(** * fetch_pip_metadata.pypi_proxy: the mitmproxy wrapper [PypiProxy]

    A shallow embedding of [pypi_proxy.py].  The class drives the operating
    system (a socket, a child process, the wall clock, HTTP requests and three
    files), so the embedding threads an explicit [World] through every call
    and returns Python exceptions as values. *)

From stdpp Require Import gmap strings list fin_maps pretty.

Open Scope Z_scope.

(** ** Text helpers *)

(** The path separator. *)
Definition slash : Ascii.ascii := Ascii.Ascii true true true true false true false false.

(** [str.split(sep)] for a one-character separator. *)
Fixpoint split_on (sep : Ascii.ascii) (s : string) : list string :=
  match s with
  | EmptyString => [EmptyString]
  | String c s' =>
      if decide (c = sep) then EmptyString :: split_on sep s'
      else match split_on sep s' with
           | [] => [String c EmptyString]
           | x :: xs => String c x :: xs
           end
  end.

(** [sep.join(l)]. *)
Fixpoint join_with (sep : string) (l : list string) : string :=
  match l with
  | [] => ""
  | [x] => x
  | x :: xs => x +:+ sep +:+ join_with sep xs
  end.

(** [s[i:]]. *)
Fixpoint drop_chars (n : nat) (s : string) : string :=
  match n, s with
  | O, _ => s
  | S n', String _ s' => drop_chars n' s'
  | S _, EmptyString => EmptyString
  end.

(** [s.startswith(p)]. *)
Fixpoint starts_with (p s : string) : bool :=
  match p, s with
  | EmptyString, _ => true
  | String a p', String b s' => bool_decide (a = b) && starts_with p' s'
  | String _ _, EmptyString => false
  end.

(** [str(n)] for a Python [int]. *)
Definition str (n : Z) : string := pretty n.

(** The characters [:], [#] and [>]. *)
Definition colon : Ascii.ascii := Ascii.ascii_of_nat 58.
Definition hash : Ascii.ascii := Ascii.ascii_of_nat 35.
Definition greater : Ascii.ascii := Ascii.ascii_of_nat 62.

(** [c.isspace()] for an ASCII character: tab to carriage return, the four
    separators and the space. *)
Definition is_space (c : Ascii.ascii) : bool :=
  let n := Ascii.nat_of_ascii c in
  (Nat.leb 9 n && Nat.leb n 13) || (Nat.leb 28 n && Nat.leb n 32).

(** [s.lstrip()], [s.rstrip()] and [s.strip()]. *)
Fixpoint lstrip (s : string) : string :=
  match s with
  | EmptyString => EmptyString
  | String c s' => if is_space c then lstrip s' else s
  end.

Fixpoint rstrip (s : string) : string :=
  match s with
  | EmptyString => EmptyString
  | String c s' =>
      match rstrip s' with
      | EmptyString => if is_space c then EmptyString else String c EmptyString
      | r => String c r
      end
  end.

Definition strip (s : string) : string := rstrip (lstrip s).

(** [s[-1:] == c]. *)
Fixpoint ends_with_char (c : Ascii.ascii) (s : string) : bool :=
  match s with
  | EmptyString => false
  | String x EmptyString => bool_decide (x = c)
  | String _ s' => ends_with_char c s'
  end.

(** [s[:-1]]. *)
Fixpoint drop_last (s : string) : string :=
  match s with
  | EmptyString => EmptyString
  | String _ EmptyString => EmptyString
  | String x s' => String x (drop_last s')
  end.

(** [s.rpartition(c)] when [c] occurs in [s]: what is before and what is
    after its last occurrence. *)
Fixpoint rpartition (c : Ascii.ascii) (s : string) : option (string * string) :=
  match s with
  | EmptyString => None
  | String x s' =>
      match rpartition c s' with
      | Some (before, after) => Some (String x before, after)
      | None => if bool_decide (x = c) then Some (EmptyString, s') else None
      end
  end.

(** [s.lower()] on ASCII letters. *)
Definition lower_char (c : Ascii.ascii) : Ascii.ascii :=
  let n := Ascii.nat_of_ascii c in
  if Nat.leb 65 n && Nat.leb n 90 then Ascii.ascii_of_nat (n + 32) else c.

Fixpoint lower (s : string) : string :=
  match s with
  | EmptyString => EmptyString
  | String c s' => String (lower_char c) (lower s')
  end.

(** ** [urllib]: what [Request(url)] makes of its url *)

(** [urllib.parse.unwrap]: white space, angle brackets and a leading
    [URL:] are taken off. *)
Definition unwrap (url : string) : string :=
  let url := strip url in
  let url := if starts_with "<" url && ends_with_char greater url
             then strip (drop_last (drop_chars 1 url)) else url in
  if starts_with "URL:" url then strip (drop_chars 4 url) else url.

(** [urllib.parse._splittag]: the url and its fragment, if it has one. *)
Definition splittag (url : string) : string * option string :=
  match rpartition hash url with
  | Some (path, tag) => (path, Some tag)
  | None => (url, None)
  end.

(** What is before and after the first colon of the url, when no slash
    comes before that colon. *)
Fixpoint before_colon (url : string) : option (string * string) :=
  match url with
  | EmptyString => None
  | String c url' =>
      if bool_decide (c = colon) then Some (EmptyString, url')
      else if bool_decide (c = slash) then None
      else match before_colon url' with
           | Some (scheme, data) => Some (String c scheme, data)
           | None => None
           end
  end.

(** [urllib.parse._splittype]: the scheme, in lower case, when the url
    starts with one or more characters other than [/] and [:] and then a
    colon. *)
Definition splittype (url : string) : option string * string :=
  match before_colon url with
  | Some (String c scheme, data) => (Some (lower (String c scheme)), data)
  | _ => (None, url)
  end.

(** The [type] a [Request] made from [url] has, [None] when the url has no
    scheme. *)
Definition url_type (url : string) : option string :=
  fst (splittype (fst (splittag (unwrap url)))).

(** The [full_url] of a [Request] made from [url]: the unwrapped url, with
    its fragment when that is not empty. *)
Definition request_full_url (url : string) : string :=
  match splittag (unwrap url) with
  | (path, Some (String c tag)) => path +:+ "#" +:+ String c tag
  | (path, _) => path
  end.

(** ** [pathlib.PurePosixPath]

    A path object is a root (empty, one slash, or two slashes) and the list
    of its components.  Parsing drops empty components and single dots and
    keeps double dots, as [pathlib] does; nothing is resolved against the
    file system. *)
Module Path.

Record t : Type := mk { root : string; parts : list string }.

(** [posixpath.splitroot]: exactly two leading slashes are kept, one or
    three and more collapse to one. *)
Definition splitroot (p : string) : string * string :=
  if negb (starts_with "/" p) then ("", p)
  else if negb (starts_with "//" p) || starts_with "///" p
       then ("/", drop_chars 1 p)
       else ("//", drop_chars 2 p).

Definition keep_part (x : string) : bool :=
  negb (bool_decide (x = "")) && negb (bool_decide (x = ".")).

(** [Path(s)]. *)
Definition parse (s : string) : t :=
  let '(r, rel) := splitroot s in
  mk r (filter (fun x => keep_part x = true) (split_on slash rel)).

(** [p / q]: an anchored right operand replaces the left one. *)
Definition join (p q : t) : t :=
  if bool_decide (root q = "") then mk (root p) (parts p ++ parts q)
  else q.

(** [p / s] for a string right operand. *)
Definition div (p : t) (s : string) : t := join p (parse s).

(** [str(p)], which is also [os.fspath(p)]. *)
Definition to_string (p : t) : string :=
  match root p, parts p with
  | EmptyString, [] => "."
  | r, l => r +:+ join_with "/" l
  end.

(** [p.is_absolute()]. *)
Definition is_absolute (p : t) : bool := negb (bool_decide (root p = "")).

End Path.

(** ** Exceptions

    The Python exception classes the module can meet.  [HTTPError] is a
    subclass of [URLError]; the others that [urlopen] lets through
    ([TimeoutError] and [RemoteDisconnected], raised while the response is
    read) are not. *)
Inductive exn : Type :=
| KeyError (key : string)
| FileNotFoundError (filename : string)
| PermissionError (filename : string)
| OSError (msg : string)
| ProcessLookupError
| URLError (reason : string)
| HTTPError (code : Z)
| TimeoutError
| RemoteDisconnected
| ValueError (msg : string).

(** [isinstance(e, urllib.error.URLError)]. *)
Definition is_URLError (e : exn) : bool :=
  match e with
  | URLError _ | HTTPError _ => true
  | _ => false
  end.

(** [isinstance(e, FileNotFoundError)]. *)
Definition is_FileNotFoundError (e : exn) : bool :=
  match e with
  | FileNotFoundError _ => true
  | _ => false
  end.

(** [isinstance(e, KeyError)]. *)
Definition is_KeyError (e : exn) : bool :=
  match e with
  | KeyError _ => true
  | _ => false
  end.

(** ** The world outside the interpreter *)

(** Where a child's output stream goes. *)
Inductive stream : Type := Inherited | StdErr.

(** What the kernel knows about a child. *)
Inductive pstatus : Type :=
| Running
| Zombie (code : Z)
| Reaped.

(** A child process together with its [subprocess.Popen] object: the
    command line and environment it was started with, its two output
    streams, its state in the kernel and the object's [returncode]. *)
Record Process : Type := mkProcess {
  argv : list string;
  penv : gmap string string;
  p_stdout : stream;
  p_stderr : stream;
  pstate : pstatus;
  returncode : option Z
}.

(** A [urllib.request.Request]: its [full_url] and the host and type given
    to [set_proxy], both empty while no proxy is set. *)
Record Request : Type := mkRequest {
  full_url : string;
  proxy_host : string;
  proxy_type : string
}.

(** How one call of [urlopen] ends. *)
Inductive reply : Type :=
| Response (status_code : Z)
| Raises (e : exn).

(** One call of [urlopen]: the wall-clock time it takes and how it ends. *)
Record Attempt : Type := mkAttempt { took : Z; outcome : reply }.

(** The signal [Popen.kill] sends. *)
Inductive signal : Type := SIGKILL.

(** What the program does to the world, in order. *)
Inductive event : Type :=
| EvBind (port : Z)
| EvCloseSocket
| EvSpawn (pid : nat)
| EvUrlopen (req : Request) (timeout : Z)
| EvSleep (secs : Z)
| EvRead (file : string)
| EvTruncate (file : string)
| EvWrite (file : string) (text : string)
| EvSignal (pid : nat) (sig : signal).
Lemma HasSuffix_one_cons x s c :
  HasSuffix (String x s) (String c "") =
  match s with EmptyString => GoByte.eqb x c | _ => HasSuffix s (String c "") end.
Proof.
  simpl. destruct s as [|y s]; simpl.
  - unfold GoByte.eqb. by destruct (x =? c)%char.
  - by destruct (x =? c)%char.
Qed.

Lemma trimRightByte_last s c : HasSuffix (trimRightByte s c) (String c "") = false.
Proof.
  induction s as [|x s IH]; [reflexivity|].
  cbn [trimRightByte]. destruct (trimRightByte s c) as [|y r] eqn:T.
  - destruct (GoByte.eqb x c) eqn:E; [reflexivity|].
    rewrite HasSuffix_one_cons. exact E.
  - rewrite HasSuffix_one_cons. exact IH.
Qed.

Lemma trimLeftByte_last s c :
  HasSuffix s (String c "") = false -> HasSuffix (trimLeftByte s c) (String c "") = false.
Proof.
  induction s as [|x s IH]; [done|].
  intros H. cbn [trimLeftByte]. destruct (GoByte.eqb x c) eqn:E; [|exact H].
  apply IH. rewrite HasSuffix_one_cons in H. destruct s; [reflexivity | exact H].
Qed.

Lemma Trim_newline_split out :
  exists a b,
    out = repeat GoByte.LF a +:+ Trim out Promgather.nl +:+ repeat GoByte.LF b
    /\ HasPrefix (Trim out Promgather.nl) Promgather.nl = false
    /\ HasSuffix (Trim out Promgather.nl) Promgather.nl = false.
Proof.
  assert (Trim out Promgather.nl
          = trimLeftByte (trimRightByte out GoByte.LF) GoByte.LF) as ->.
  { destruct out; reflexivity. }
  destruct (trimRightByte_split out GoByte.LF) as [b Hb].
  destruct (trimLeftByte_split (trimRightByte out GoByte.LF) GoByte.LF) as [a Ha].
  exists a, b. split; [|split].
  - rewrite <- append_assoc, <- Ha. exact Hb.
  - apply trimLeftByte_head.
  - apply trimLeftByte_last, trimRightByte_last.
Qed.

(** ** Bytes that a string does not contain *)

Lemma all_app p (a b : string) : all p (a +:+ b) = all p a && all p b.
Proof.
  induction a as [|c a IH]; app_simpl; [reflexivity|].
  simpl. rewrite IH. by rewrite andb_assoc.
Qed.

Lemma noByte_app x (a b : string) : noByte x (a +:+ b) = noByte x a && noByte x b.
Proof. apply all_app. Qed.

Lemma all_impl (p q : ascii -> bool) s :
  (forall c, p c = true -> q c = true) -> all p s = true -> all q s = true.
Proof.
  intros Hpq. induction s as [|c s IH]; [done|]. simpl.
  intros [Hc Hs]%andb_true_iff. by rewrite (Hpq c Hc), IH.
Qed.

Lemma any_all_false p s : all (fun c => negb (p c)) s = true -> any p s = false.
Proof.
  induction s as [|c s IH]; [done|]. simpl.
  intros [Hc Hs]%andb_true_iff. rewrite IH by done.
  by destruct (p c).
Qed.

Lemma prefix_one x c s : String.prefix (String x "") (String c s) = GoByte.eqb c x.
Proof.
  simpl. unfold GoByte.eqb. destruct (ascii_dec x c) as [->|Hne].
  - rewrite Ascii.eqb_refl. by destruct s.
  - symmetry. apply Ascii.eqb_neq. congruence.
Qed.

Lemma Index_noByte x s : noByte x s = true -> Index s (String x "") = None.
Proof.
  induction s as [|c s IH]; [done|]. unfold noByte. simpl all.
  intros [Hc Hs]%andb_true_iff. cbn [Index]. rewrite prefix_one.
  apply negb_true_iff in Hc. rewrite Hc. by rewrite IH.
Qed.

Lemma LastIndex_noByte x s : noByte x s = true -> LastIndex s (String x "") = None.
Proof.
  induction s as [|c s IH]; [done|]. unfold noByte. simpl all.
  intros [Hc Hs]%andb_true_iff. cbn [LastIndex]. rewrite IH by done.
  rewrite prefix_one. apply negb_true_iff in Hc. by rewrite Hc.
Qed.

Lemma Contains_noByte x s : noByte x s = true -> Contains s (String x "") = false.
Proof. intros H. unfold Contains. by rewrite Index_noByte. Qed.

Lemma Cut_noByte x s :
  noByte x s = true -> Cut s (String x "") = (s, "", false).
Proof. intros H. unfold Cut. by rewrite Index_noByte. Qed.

____________

- **What this task involves**
In the listing above, find the line with "(msg : string)." and the line with "full_url : string;", then reproduce both and every line between them exactly.

- **Solution for this exercise**
| ValueError (msg : string).

(** [isinstance(e, urllib.error.URLError)]. *)
Definition is_URLError (e : exn) : bool :=
  match e with
  | URLError _ | HTTPError _ => true
  | _ => false
  end.

(** [isinstance(e, FileNotFoundError)]. *)
Definition is_FileNotFoundError (e : exn) : bool :=
  match e with
  | FileNotFoundError _ => true
  | _ => false
  end.

(** [isinstance(e, KeyError)]. *)
Definition is_KeyError (e : exn) : bool :=
  match e with
  | KeyError _ => true
  | _ => false
  end.

(** ** The world outside the interpreter *)

(** Where a child's output stream goes. *)
Inductive stream : Type := Inherited | StdErr.

(** What the kernel knows about a child. *)
Inductive pstatus : Type :=
| Running
| Zombie (code : Z)
| Reaped.

(** A child process together with its [subprocess.Popen] object: the
    command line and environment it was started with, its two output
    streams, its state in the kernel and the object's [returncode]. *)
Record Process : Type := mkProcess {
  argv : list string;
  penv : gmap string string;
  p_stdout : stream;
  p_stderr : stream;
  pstate : pstatus;
  returncode : option Z
}.

(** A [urllib.request.Request]: its [full_url] and the host and type given
    to [set_proxy], both empty while no proxy is set. *)
Record Request : Type := mkRequest {
  full_url : string;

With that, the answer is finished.